Our learning solution
We worked closely with the stakeholders to gain an in-depth understanding of the training need and quickly established learning aims and outcomes. It was agreed that we wouldn’t follow the well-trodden path of most compliance based courses – ie, supply the learner with reams of policy information to digest, after which a compulsory assessment is administered. Instead, we opted for a more modern and inclusive learning solution, enhanced by an accompanying marketing piece to raise awareness of the course’s launch. The use of branching scenarios would afford the learner with a truly immersive experience where ‘learning by doing’ would play out with simulated, but real world consequences.
The bespoke e-learning is set in the remote fictional country of ‘Simuland’, where the Council had recently set some of their key security based courses. The learners’ mission is to assume the role of ‘Country Director’ and ensure the safety of their team as they partake in a mission across a highly volatile landscape. The team face inhospitable roads and warring factions of militant groups along the way. For each and every decision made by the learner there are directly related consequences. The aim of the learning supports the notion that, if minimum standards are adhered to, potentially negative outcomes could be avoided.
At the completion of the mission there is time for the learner to reflect on the decisions they have made. The e-learning also calls the learner to action by asking them to make commitments on future actions. This was done using the tried and trusted coaching model of ‘start, stop, and continue’. Commitments to each section must be made; ie ‘what will I start doing now, what will I stop doing etc.’. The outputs can be be exported via pdf and/or email so that the learner can refer back to them at a later date.

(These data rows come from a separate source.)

Definition set_ticker (t : threads) (x : ticker) : threads :=
  MkThreads x (t_raftStopped t) (t_inflight t) (t_worker t) (t_applierStopped t) (t_token t) (t_failed t) (t_closer t) (t_store t).
Definition set_worker (t : threads) (x : worker) (failed : bool) : threads :=
  MkThreads (t_ticker t) (t_raftStopped t) (t_inflight t) x (t_applierStopped t) (t_token t) failed (t_closer t) (t_store t).
(** After a Raft step from [n] to [n'] that leaves [k] RPC goroutines. *)
Definition after_raft (t : threads) (n n' : Node) (k : nat) : threads :=
  MkThreads (t_ticker t) (t_raftStopped t) k (t_worker t) (t_applierStopped t)
    (t_token t || bool_decide (commitIndex n < commitIndex n')) (t_failed t) (t_closer t) (t_store t).
(** The applier's [select] takes the token out of [commitCh]. *)
Definition take_token (t : threads) : threads :=
  MkThreads (t_ticker t) (t_raftStopped t) (t_inflight t) (t_worker t) (t_applierStopped t) false (t_failed t) (t_closer t) (t_store t).

(** [Run], of the node: Raft's ticking goroutine and the applier's, which
    applies what there is before it first waits. *)
Definition Run (t : threads) : threads := set_worker (set_ticker t TickerWaits) WorkerApplies (t_failed t).

(** Raft's [Stop]: the ticking goroutine returns when it next comes to its
    [select]. *)
Definition raft_Stop (t : threads) : threads :=
  MkThreads (t_ticker t) true (t_inflight t) (t_worker t) (t_applierStopped t) (t_token t) (t_failed t) (t_closer t) (t_store t).
(** [Drain] returns once no RPC goroutine is left. *)
Definition Drained (t : threads) : bool := Nat.eqb (t_inflight t) 0.
(** The applier's [Stop], up to where it waits for the goroutine. *)
Definition applier_Stop (t : threads) : threads :=
  MkThreads (t_ticker t) (t_raftStopped t) (t_inflight t) (t_worker t) true (t_token t) (t_failed t) (t_closer t) (t_store t).
(** The goroutine it waits for was never started, or has returned. *)
Definition applierDone (t : threads) : bool := match t_worker t with WorkerOff | WorkerGone => true | _ => false end.

(** The steps of [Close], each up to where it waits. *)
Definition set_closer (t : threads) (c : closer) (store : bool) : threads :=
  MkThreads (t_ticker t) (t_raftStopped t) (t_inflight t) (t_worker t) (t_applierStopped t) (t_token t) (t_failed t) c store.
Definition Close (t : threads) : option threads :=
  match t_closer t with
  | NotClosing => Some (set_closer (raft_Stop t) Draining (t_store t))
  | Draining => if Drained t then Some (set_closer (applier_Stop t) StoppingApplier (t_store t)) else None
  | StoppingApplier => if applierDone t then Some (set_closer t Closed false) else None
  | Closed => None
  end.

Section Process.
Context {St Env : Type} `{Store St Env, !StoreLaws St Env}.
(** The process is the node [i] of the system. *)
Context (i : bytes).
Implicit Types (s : system St) (t : threads) (n : Node) (r : replica St).

Definition saving (p : phase) : bool := match p with Saving _ _ => true | _ => false end.

(** [ApplyAvailable] returns when the applier is idle again, without an error
    when it has no entry left to apply. *)
Definition after_apply t r r' : threads :=
  match r_phase r' with
  | Idle => set_worker t WorkerWaits (match r_phase r with Applying [] => false | _ => true end)
  | _ => t
  end.

(** One step of the process or of the rest of the system. [lp_call] is a
    call from outside, a peer's or a client's; [lp_rpc] is an RPC goroutine
    that handles its reply, and either kind may start further goroutines.
    [lp_snapshot] is a step of the applier's [CreateSnapshot], which shares
    [applyMu] with [ApplyAvailable]. [Run] is called before [Close] if it is
    called at all, and once. *)
Inductive lstep : system St * threads -> system St * threads -> Prop :=
| lp_others s s' t :
    sstep s s' -> w_nodes (s_world s') !! i = w_nodes (s_world s) !! i -> s_reps s' !! i = s_reps s !! i ->
    lstep (s, t) (s', t)
| lp_run s t :
    t_ticker t = TickerOff -> t_worker t = WorkerOff -> t_closer t = NotClosing ->
    lstep (s, t) (s, Run t)
| lp_timer s t :
    t_ticker t = TickerWaits -> lstep (s, t) (s, set_ticker t TickerTicks)
| lp_tick s t n r f n' rpcs :
    t_ticker t = TickerTicks -> w_nodes (s_world s) !! i = Some n -> s_reps s !! i = Some r ->
    currentTerm n + 1 < 2 ^ 64 -> Tick n f = (n', rpcs) ->
    lstep (s, t) (move s i n' (posted i <$> rpcs) r, set_ticker (after_raft t n n' (t_inflight t + length rpcs)) TickerWaits)
| lp_ticker_stops s t :
    t_ticker t = TickerWaits -> t_raftStopped t = true -> lstep (s, t) (s, set_ticker t TickerGone)
| lp_call s t n r n' ms k :
    w_nodes (s_world s) !! i = Some n -> s_reps s !! i = Some r ->
    rstep (r_phase r) i n (w_mail (s_world s)) n' ms ->
    lstep (s, t) (move s i n' ms r, after_raft t n n' (t_inflight t + k))
| lp_rpc s t n r n' ms m k :
    t_inflight t = S m -> w_nodes (s_world s) !! i = Some n -> s_reps s !! i = Some r ->
    rstep (r_phase r) i n (w_mail (s_world s)) n' ms ->
    lstep (s, t) (move s i n' ms r, after_raft t n n' (m + k))
| lp_rpc_lost s t n m :
    t_inflight t = S m -> w_nodes (s_world s) !! i = Some n -> lstep (s, t) (s, after_raft t n n m)
| lp_apply s t n r n' r' :
    t_worker t = WorkerApplies -> w_nodes (s_world s) !! i = Some n -> s_reps s !! i = Some r -> astep n r n' r' ->
    saving (r_phase r) || saving (r_phase r') = false ->
    lstep (s, t) (move s i n' [] r', after_apply t r r')
| lp_snapshot s t n r n' r' :
    w_nodes (s_world s) !! i = Some n -> s_reps s !! i = Some r -> astep n r n' r' ->
    saving (r_phase r) || saving (r_phase r') = true ->
    lstep (s, t) (move s i n' [] r', t)
| lp_wake s t :
    t_worker t = WorkerWaits -> t_token t = true -> lstep (s, t) (s, set_worker (take_token t) WorkerApplies (t_failed t))
| lp_worker_stops s t :
    t_worker t = WorkerWaits -> t_applierStopped t = true -> lstep (s, t) (s, set_worker t WorkerGone (t_failed t))
| lp_close s t t' : Close t = Some t' -> lstep (s, t) (s, t').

Key NRC stakeholders and Walkgrove designers worked closely to create the scenarios. The desire to make them believable, challenging and ultimately effective became a mantra for all involved. If any of these criteria fell short, the newly founded project team pulled on all available resources to ensure that they were brought back to being the best they could be.
This same team moved forwards together as the marketing piece was tackled. Producing a ‘teaser campaign’ comprising posters, promotional emails and a film style trailer to raise awareness and interest for the course soon became a reality.
The bold and brave choice of moving forwards with such a collaborative approach and learning solution has enabled Walkgrove to forge a great working relationship that has no doubt gone some way in securing our next collaboration with the NRC.